### Requirement
What is wanted is an exact copy of the lines from the top of the listing through the line containing "index blocks it".

### The data
______________________________

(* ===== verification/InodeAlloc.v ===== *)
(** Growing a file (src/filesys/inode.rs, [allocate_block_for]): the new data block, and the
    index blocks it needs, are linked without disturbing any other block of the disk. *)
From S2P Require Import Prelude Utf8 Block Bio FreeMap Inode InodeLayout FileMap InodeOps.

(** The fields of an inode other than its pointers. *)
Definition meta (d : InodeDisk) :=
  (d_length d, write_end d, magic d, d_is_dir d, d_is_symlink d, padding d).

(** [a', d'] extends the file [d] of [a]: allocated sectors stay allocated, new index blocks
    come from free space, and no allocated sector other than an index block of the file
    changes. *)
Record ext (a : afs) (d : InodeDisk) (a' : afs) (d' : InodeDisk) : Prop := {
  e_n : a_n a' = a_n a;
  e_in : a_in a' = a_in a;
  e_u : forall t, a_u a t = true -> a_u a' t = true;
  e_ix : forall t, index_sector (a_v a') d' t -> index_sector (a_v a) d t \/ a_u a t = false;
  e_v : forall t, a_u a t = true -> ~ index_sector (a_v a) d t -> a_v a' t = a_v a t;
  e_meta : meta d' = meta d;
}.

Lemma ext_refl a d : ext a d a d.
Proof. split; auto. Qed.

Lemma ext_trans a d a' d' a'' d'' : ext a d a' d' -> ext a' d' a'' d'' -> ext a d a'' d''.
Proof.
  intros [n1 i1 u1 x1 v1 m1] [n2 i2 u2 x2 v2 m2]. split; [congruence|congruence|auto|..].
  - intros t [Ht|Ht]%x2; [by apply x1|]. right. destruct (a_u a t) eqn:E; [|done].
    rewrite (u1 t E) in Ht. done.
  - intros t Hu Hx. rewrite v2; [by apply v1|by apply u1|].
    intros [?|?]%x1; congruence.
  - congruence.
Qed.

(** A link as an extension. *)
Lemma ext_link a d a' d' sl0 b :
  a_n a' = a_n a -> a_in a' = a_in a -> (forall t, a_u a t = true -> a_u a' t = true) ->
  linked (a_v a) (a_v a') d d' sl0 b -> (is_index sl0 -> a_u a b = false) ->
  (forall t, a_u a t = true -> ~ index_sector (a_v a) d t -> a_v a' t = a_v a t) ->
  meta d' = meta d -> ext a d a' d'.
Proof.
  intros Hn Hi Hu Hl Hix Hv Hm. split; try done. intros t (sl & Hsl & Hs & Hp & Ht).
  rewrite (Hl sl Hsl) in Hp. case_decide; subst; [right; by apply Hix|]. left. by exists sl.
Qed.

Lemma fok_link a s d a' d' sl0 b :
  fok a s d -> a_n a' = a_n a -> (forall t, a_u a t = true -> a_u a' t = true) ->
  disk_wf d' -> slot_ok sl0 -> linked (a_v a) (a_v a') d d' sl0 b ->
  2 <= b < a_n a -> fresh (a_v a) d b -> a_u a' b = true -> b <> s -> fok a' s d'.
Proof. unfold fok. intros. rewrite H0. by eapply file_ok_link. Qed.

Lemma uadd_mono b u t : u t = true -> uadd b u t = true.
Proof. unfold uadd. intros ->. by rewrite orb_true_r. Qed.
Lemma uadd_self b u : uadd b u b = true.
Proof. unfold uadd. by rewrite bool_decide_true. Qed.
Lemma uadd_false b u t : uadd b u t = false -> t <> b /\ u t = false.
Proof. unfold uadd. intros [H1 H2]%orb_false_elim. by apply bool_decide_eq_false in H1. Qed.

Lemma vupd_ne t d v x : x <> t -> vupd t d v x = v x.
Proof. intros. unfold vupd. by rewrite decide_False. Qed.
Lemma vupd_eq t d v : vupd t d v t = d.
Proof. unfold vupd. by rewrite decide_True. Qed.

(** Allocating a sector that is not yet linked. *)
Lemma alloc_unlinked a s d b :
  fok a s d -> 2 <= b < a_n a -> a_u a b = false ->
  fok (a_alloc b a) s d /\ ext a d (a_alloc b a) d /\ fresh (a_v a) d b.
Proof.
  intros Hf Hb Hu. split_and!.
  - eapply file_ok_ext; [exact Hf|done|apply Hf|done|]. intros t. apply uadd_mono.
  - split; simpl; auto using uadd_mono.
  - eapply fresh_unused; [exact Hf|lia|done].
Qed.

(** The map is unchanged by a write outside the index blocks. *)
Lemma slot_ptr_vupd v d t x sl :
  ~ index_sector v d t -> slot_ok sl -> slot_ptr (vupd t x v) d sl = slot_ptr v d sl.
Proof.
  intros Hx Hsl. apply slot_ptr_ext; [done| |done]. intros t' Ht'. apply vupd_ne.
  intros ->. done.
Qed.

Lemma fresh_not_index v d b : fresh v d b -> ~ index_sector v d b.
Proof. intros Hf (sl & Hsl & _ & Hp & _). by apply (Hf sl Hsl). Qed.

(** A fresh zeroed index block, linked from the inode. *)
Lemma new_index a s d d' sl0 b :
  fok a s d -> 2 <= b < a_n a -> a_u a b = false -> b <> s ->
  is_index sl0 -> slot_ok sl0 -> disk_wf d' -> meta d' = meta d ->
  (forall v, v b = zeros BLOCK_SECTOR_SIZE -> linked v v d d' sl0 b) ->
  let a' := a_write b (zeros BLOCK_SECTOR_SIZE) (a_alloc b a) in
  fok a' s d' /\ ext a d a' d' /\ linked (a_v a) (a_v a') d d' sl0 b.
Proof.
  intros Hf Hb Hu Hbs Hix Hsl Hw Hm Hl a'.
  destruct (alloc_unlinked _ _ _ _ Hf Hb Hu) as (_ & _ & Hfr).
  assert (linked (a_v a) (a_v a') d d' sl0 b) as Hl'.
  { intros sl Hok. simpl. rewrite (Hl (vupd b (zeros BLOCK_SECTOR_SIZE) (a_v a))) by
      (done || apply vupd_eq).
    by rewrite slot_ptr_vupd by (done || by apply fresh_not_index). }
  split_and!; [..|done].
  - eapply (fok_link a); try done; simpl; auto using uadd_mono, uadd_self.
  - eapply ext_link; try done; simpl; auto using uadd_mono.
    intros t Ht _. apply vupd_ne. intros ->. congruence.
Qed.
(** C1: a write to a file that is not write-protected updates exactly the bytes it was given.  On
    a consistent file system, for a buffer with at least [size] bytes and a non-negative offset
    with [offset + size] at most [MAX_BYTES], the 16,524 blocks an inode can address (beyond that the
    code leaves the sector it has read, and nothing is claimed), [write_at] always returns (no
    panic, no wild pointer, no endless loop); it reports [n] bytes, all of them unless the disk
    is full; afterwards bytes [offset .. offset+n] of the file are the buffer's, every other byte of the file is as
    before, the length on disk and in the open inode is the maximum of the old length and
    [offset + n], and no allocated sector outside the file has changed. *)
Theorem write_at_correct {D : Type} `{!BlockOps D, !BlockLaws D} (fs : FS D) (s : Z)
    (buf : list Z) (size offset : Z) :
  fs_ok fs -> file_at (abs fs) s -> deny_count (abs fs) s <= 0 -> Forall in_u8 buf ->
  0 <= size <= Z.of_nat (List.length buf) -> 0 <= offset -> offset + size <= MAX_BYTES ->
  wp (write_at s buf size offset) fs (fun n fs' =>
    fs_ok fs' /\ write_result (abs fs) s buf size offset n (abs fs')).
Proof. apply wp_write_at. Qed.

______________________________

### Response area
(* ===== verification/InodeAlloc.v ===== *)
(** Growing a file (src/filesys/inode.rs, [allocate_block_for]): the new data block, and the
    index blocks it needs, are linked without disturbing any other block of the disk. *)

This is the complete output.